##### Given records #####

Lemma shuffle_work : (work shuffle_plans ≤ 3 * length ids)%nat.
Proof.
  unfold shuffle_plans, work.
  assert (∀ n s, (sum_list_with (λ pl, length pl.1)
    ((λ i, (shuffle_trace i, shuffle_result i)) <$> seq s n) ≤ 3 * n)%nat) as Hw; [|apply Hw].
  induction n as [|n IH]; intros s; [cbn; lia|].
  cbn [seq fmap list_fmap sum_list_with fst]. specialize (IH (S s)).
  assert (length (shuffle_trace s) ≤ 3)%nat; [|cbn in *; lia].
  unfold shuffle_trace. do 2 case_decide; cbn; lia.
Qed.

(** The final deck is the ordered deck under every seat's layer, reordered. *)
Lemma ring_deck_perm i :
  (i ≤ length ids)%nat →
  ring_deck i ≡ₚ @layers _ _ cipher (take i ks) <$> buildOrderedDeck.
Proof.
  induction i as [|i IH]; intros Hi; cbn [ring_deck].
  { change (@layers _ _ cipher (take 0 ks)) with (@id bytes). by rewrite list_fmap_id. }
  destruct (key_at i) as [Hk _]; [lia|]. rewrite (take_S_r _ _ _ Hk).
  assert (∀ d, @layers _ _ cipher (take i ks ++ [ks !!! i]) <$> d
    = EncryptDeck (@layers _ _ cipher (take i ks) <$> d) (ks !!! i) p) as ->.
  { intros d. unfold EncryptDeck. rewrite <- list_fmap_compose. apply list_fmap_ext. intros _ x _.
    unfold layers. by rewrite fold_left_app. }
  unfold EncryptDeck. apply fmap_Permutation. rewrite (proj2 (shuffled_spec _ _)). apply IH. lia.
Qed.

End shuffle.
Definition ring_keys (o m : nat) : list Key := (λ i, ks !!! i) <$> others o m.

Lemma all_keys : (λ i, ks !!! i) <$> seq 0 (length ids) = ks.
Proof.
  rewrite <- Hlen. apply list_eq. intros i. rewrite list_lookup_fmap.
  destruct (decide (i < length ks)%nat) as [Hi|Hi].
  - rewrite lookup_seq_lt by done. cbn. symmetry. by apply list_lookup_lookup_total_lt.
  - rewrite lookup_seq_ge by lia. symmetry. apply lookup_ge_None. lia.
Qed.

Lemma ring_keys_perm o : (o < length ids)%nat → ks ≡ₚ ring_keys o (length ids) ++ [ks !!! o].
Proof.
  intros Ho. rewrite <- all_keys at 1. unfold ring_keys. rewrite others_split by done.
  replace (length ids) with (o + S (length ids - S o))%nat at 1 by lia.
  rewrite seq_app. cbn [seq Nat.add]. rewrite !fmap_app, fmap_cons.
  rewrite <- app_assoc. apply Permutation_app_head. apply Permutation_cons_append.
Qed.

Lemma ring_keys_ok o m : (m ≤ length ids)%nat → Forall (key_ok p) (ring_keys o m).
Proof.
  intros Hm. apply list.Forall_forall. intros k (i & -> & Hi)%list_elem_of_fmap.
  apply list_elem_of_filter in Hi as [_ Hi%elem_of_seq]. apply key_at. lia.
Qed.

(** ** Dealing the hole cards *)

Section deal.
(** The final deck: the plaintexts [pts] under every seat's layer. *)
Context (pts : list bytes) (Hpts : Forall (residue p) pts).
Context (Hdeck : (2 * length ids ≤ length pts)%nat).

Definition layered_deck : list bytes := @layers _ _ cipher ks <$> pts.

Definition slot_owner (s : nat) : nat := (s / 2)%nat.

Lemma slot_owner_lt s : (s < 2 * length ids)%nat → (slot_owner s < length ids)%nat.
Proof. intros. unfold slot_owner. apply Nat.Div0.div_lt_upper_bound. lia. Qed.

(** What stripper [j] hosts for slot [s]: the layers of the ring's seats up to
    [j] are gone. *)
Definition hole_value (s j : nat) : bytes :=
  @strip _ _ cipher (ring_keys (slot_owner s) (S j)) (layered_deck !!! s).

Definition hole_ideal (id key : string) (v : bytes) (m : nat) : Prop :=
  ∃ s, (s < 2 * length ids)%nat ∧ (m < length ids)%nat ∧ m ≠ slot_owner s ∧ id = ids !!! m ∧
    key = HoleRelayKey (Z.of_nat s) (Z.of_nat m) ∧ v = hole_value s m.

Lemma hole_ideal_fun id key v m v' m' :
  hole_ideal id key v m → hole_ideal id key v' m' → v = v'.
Proof.
  intros (s & Hs & Hm & _ & -> & -> & ->) (s' & Hs' & Hm' & _ & Hid & Hkey & ->).
  apply seat_inj in Hid; [|done..]. subst m'.
  assert (KHoleRelay (Z.of_nat s) (Z.of_nat m) = KHoleRelay (Z.of_nat s') (Z.of_nat m)) as Heq.
  { apply key_string_inj; [cbn; lia..|]. exact Hkey. }
  injection Heq as Heq. by replace s' with s by lia.
Qed.

Lemma layered_lookup s :
  (s < 2 * length ids)%nat →
  layered_deck !! s = Some (layered_deck !!! s) ∧
  layered_deck !!! s = @layers _ _ cipher ks (pts !!! s) ∧ residue p (pts !!! s).
Proof.
  intros Hs. assert (pts !! s = Some (pts !!! s)) as Hl by (apply list_lookup_lookup_total_lt; lia).
  assert (layered_deck !! s = Some (@layers _ _ cipher ks (pts !!! s))) as Hd
    by (unfold layered_deck; by rewrite list_lookup_fmap, Hl).
  rewrite (list_lookup_total_correct _ _ _ Hd). split_and!; [done..|].
  rewrite list.Forall_forall in Hpts. apply Hpts. by eapply list_elem_of_lookup_2.
Qed.

(** A hosted value is still encrypted under the owner's key. *)
Lemma hole_value_hidden s j :
  (s < 2 * length ids)%nat → (j < length ids)%nat →
  ∃ rest, Forall (key_ok p) rest ∧
    hole_value s j = @layers _ _ cipher (rest ++ [ks !!! slot_owner s]) (pts !!! s).
Proof.
  intros Hs Hj. destruct (layered_lookup s Hs) as (_ & Hd & Hr).
  pose proof (slot_owner_lt s Hs) as Ho. unfold hole_value. rewrite Hd.
  assert (∃ rest, ring_keys (slot_owner s) (length ids) = ring_keys (slot_owner s) (S j) ++ rest)
    as [rest Hrest].
  { unfold ring_keys. replace (length ids) with (S j + (length ids - S j))%nat by lia.
    rewrite seq_app, filter_app, fmap_app. by eexists. }
  exists rest. assert (Forall (key_ok p) (ring_keys (slot_owner s) (length ids))) as Hok
    by (by apply ring_keys_ok).
  rewrite Hrest in Hok. apply Forall_app in Hok as [Hok1 Hok2]. split; [done|].
  destruct (key_at _ Ho) as [_ Hko].
  rewrite (@layers_perm _ _ cipher ks (ring_keys (slot_owner s) (S j) ++ (rest ++ [ks !!! slot_owner s])));
    [|rewrite app_assoc, <- Hrest; by apply ring_keys_perm|done|done].
  apply (@strip_layers _ _ cipher); [done|by apply Forall_app; split; [|constructor]|done].
Qed.

(** When every other layer is gone, the owner's is left and its key opens the
    card. *)
Lemma hole_value_last s j :
  (s < 2 * length ids)%nat → others (slot_owner s) (S j) = others (slot_owner s) (length ids) →
  hole_value s j = encrypt_card (pts !!! s) (ks !!! slot_owner s) p.
Proof.
  intros Hs Hall. destruct (layered_lookup s Hs) as (_ & Hd & Hr).
  pose proof (slot_owner_lt s Hs) as Ho. destruct (key_at _ Ho) as [_ Hko].
  unfold hole_value, ring_keys. rewrite Hall, Hd. fold (ring_keys (slot_owner s) (length ids)).
  rewrite (@layers_perm _ _ cipher ks _ _ (ring_keys_perm _ Ho)) by done.
  rewrite (@strip_layers _ _ cipher);
    [|by apply ring_keys_ok|by (constructor; [done|constructor])|done].
  done.
Qed.

Lemma hole_open s j :
  (s < 2 * length ids)%nat → others (slot_owner s) (S j) = others (slot_owner s) (length ids) →
  DecryptCard (hole_value s j) (ks !!! slot_owner s) p = pts !!! s.
Proof.
  intros Hs Hall. rewrite hole_value_last by done. destruct (layered_lookup s Hs) as (_ & _ & Hr).
  apply (@cc_dec_enc _ _ cipher); [|done]. by apply key_at, slot_owner_lt.
Qed.

(** Seat [i]'s result for slot [s]. *)
Definition hole_result (i s : nat) : res peer_err (option (Z * string)) :=
  if decide (i = slot_owner s) then Ok (Some (Z.of_nat s, of_bytes (pts !!! s))) else Ok None.

Lemma hole_strip_follows i s layered tr :
  (s < 2 * length ids)%nat → (i < length ids)%nat → i ≠ slot_owner s →
  hole_value s i = DecryptCard layered (ks !!! i) p → tr = [EHost (HoleRelayKey (Z.of_nat s) (Z.of_nat i)) i] →
  follows hole_ideal is_err (ids !!! i) (hole_strip (seat layered_deck i) (Z.of_nat s) layered) tr (hole_result i s).
Proof.
  intros Hs Hi Hne Hv ->. unfold hole_strip, hole_result. cbn [SeatIdx modKey prime seat].
  rewrite decide_False by done. rewrite <- Hv. constructor; [|constructor]. by exists s.
Qed.

(** The accesses for slot [s] are to the relays of that slot. *)
Definition slot_event (i s : nat) (e : event) : Prop :=
  match e with
  | EHost key m => key = HoleRelayKey (Z.of_nat s) (Z.of_nat i) ∧ m = i ∧ i ≠ slot_owner s
  | EPoll t key m => t = ids !!! m ∧ key = HoleRelayKey (Z.of_nat s) (Z.of_nat m) ∧ (m < length ids)%nat ∧ m ≠ slot_owner s
  end.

#####

How to complete this task = Retype only the lines above between the line with "Definition hole_value (s" and the line with "intros (s &", counting those two lines as well, and keep every character as it is.

Response to the task =
Definition hole_value (s j : nat) : bytes :=
  @strip _ _ cipher (ring_keys (slot_owner s) (S j)) (layered_deck !!! s).

Definition hole_ideal (id key : string) (v : bytes) (m : nat) : Prop :=
  ∃ s, (s < 2 * length ids)%nat ∧ (m < length ids)%nat ∧ m ≠ slot_owner s ∧ id = ids !!! m ∧
    key = HoleRelayKey (Z.of_nat s) (Z.of_nat m) ∧ v = hole_value s m.

Lemma hole_ideal_fun id key v m v' m' :
  hole_ideal id key v m → hole_ideal id key v' m' → v = v'.
Proof.
  intros (s & Hs & Hm & _ & -> & -> & ->) (s' & Hs' & Hm' & _ & Hid & Hkey & ->).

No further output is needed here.